Task goal
Copy exactly the lines of the material below that run from the one containing "then Some 0%nat" through the one containing "Definition RedeemTokens (tokens". Copy no other lines.

---

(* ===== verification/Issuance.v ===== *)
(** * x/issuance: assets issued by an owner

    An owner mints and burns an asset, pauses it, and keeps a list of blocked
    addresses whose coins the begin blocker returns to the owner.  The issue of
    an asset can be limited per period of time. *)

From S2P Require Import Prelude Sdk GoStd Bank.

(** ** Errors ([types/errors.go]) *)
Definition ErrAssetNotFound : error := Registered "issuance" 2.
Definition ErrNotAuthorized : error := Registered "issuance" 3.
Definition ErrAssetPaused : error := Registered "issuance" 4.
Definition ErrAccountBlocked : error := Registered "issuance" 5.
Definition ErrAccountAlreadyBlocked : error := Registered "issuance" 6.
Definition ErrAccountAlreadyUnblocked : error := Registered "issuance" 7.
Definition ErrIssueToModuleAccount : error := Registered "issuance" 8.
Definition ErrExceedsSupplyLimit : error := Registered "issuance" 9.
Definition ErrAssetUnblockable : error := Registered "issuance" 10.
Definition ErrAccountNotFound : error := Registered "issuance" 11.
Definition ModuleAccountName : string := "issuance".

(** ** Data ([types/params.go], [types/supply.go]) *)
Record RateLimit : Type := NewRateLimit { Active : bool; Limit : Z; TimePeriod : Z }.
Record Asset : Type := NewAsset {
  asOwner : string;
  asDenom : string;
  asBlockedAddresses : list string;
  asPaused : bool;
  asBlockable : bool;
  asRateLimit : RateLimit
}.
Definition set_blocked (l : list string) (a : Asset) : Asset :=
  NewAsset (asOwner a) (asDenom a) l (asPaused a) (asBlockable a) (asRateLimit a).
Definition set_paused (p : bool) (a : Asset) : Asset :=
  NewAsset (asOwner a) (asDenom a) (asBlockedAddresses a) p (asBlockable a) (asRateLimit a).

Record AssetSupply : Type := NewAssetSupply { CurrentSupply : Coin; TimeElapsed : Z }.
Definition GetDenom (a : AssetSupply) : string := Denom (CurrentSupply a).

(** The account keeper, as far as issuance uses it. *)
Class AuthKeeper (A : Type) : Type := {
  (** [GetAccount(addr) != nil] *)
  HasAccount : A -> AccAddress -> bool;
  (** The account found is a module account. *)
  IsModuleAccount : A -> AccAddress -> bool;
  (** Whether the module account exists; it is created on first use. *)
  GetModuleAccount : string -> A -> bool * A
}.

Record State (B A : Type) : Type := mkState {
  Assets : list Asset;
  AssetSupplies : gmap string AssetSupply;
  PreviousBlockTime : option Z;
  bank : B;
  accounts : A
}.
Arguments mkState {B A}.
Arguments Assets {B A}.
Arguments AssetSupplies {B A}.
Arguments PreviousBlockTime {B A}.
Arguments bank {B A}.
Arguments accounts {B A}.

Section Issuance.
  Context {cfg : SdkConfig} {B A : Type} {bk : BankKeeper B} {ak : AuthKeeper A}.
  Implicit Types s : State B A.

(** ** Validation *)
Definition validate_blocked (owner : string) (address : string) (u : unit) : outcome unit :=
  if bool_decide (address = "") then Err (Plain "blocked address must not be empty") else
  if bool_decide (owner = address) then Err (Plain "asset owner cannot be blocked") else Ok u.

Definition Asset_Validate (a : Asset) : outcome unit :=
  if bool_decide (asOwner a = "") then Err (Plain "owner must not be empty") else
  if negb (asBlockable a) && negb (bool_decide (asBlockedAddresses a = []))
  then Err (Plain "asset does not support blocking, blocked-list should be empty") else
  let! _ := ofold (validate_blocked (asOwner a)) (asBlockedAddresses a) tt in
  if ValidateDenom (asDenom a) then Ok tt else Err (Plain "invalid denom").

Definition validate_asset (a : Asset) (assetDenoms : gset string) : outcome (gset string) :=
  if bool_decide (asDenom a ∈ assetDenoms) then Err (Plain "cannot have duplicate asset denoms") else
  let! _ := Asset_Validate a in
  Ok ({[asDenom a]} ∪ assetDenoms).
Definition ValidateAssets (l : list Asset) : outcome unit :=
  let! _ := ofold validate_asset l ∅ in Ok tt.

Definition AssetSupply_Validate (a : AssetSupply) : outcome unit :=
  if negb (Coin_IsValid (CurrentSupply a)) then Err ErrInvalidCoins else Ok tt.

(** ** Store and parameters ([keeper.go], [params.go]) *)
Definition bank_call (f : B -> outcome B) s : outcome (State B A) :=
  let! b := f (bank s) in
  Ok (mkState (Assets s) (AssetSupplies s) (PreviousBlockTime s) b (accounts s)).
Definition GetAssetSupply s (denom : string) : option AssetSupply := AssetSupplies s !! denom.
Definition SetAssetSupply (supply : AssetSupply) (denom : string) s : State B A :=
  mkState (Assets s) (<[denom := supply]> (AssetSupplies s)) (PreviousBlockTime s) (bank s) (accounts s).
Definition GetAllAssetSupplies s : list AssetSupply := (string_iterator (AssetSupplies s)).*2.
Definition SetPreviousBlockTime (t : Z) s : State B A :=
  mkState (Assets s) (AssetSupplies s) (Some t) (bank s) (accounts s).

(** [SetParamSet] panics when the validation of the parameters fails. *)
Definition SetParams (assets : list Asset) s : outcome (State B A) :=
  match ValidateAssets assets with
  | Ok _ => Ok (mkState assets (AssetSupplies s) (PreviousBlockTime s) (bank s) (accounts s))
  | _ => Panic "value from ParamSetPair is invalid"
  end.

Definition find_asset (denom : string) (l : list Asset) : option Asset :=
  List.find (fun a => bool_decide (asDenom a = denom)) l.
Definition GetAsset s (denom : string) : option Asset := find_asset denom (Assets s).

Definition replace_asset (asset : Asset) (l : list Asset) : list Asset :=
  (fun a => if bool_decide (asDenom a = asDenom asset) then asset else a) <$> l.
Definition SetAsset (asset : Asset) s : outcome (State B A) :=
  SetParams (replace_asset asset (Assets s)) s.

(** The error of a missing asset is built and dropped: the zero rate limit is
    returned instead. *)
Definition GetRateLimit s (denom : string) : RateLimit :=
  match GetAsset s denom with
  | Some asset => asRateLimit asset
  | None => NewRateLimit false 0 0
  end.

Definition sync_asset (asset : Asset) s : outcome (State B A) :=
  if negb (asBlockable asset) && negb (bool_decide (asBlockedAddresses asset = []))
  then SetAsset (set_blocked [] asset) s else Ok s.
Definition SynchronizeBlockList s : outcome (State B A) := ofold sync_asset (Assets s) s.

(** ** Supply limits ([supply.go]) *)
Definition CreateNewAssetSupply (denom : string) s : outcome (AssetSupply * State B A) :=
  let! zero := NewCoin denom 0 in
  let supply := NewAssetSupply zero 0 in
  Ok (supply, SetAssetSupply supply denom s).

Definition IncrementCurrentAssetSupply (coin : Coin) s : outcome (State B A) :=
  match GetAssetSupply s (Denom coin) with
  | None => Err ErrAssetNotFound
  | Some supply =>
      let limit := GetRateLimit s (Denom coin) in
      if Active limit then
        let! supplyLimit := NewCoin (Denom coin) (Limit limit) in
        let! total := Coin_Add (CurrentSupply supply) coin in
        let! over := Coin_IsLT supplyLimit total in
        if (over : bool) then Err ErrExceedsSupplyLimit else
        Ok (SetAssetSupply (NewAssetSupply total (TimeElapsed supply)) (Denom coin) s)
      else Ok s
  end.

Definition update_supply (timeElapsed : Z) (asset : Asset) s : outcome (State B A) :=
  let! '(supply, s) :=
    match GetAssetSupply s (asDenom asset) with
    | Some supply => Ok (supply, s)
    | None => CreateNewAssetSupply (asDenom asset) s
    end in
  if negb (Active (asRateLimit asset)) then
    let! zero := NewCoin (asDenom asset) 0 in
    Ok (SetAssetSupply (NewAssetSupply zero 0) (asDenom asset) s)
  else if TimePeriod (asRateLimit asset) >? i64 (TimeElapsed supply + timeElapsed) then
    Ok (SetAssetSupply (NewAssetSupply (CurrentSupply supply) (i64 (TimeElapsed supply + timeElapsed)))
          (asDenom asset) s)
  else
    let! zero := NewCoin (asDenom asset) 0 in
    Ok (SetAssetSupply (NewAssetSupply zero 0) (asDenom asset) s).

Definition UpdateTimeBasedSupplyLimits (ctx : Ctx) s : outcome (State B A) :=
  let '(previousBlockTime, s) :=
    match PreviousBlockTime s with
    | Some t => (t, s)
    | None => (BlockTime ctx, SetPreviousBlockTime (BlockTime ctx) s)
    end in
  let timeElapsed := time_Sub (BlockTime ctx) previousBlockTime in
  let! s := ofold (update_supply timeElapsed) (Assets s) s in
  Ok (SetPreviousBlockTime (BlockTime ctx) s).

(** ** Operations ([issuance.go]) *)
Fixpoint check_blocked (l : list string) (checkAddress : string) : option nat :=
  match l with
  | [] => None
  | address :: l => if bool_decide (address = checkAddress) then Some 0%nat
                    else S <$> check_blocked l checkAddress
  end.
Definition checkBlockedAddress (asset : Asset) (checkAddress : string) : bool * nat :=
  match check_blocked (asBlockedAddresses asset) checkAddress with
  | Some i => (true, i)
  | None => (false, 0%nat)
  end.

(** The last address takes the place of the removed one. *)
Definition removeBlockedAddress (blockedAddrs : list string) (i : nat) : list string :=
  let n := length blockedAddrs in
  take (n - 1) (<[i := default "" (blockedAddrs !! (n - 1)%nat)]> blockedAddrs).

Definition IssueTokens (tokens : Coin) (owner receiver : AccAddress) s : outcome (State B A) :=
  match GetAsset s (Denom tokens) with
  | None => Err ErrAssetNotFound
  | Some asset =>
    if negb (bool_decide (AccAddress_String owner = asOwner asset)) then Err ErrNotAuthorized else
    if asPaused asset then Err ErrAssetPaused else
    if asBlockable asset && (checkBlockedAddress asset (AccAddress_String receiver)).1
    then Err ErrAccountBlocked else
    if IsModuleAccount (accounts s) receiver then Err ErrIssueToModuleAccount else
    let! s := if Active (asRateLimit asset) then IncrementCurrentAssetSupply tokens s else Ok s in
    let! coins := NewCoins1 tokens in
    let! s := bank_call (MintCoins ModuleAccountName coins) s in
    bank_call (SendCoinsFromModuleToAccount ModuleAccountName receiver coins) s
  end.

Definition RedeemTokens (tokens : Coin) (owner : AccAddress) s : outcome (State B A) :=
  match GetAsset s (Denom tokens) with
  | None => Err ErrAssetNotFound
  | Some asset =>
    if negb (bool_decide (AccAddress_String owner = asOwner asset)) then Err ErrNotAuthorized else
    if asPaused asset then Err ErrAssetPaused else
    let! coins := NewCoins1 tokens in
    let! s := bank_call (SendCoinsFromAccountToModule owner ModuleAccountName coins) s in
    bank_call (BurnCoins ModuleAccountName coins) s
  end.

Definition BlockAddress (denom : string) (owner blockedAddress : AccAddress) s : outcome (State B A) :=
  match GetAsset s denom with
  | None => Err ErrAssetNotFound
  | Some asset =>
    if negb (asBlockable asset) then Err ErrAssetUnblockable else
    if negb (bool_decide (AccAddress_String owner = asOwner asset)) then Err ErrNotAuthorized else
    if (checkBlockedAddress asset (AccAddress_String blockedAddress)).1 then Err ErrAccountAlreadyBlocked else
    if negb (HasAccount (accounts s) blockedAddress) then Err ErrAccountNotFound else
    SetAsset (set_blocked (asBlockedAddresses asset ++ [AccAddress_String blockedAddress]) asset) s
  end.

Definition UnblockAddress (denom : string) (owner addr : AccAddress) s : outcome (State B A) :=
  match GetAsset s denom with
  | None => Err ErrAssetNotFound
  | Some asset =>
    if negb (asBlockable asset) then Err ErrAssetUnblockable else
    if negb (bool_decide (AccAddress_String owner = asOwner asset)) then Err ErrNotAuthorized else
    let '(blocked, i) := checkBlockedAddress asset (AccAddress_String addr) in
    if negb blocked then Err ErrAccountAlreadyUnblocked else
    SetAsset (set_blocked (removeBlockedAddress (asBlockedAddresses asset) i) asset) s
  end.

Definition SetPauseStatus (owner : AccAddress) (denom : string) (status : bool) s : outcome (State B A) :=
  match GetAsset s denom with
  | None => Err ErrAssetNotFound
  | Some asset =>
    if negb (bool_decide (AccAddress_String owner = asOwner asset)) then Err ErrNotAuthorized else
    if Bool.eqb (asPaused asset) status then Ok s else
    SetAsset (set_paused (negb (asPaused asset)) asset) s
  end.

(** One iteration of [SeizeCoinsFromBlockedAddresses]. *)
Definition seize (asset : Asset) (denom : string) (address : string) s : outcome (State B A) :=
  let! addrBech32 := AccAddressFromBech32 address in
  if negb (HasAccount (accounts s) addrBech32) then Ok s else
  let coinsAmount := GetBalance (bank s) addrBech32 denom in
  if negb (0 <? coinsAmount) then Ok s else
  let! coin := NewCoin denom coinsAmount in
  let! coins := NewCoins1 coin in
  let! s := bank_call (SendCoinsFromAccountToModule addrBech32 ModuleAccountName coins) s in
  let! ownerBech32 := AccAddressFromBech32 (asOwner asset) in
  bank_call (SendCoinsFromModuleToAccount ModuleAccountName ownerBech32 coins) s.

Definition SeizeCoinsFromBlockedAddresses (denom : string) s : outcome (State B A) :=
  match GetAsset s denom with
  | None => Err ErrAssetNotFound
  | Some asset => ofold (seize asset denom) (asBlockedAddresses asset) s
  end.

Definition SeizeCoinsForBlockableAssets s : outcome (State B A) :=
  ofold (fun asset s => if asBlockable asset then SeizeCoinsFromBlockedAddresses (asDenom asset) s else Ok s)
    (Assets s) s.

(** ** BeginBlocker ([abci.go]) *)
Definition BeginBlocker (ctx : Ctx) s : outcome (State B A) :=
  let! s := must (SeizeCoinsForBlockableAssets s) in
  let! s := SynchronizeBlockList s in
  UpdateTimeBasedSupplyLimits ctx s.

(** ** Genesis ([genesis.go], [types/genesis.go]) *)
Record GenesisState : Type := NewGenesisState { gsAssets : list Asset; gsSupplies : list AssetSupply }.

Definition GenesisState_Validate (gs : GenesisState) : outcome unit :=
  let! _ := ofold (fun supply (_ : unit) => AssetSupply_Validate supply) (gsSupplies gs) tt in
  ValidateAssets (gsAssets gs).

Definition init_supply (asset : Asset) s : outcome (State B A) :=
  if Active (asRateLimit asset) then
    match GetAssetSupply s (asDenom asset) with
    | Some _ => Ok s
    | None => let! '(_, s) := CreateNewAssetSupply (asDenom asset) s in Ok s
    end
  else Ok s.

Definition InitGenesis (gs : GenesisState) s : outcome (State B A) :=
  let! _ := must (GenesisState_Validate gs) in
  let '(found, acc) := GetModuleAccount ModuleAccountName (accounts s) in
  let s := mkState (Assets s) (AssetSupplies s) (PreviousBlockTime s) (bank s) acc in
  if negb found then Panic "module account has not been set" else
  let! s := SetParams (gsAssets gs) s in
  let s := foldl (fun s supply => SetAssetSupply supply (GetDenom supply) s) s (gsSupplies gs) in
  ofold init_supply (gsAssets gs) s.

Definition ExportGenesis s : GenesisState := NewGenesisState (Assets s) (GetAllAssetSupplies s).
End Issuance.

---

Answer section
  | address :: l => if bool_decide (address = checkAddress) then Some 0%nat
                    else S <$> check_blocked l checkAddress
  end.
Definition checkBlockedAddress (asset : Asset) (checkAddress : string) : bool * nat :=
  match check_blocked (asBlockedAddresses asset) checkAddress with
  | Some i => (true, i)
  | None => (false, 0%nat)
  end.

(** The last address takes the place of the removed one. *)
Definition removeBlockedAddress (blockedAddrs : list string) (i : nat) : list string :=
  let n := length blockedAddrs in
  take (n - 1) (<[i := default "" (blockedAddrs !! (n - 1)%nat)]> blockedAddrs).

Definition IssueTokens (tokens : Coin) (owner receiver : AccAddress) s : outcome (State B A) :=
  match GetAsset s (Denom tokens) with
  | None => Err ErrAssetNotFound
  | Some asset =>
    if negb (bool_decide (AccAddress_String owner = asOwner asset)) then Err ErrNotAuthorized else
    if asPaused asset then Err ErrAssetPaused else
    if asBlockable asset && (checkBlockedAddress asset (AccAddress_String receiver)).1
    then Err ErrAccountBlocked else
    if IsModuleAccount (accounts s) receiver then Err ErrIssueToModuleAccount else
    let! s := if Active (asRateLimit asset) then IncrementCurrentAssetSupply tokens s else Ok s in
    let! coins := NewCoins1 tokens in
    let! s := bank_call (MintCoins ModuleAccountName coins) s in
    bank_call (SendCoinsFromModuleToAccount ModuleAccountName receiver coins) s
  end.

Definition RedeemTokens (tokens : Coin) (owner : AccAddress) s : outcome (State B A) :=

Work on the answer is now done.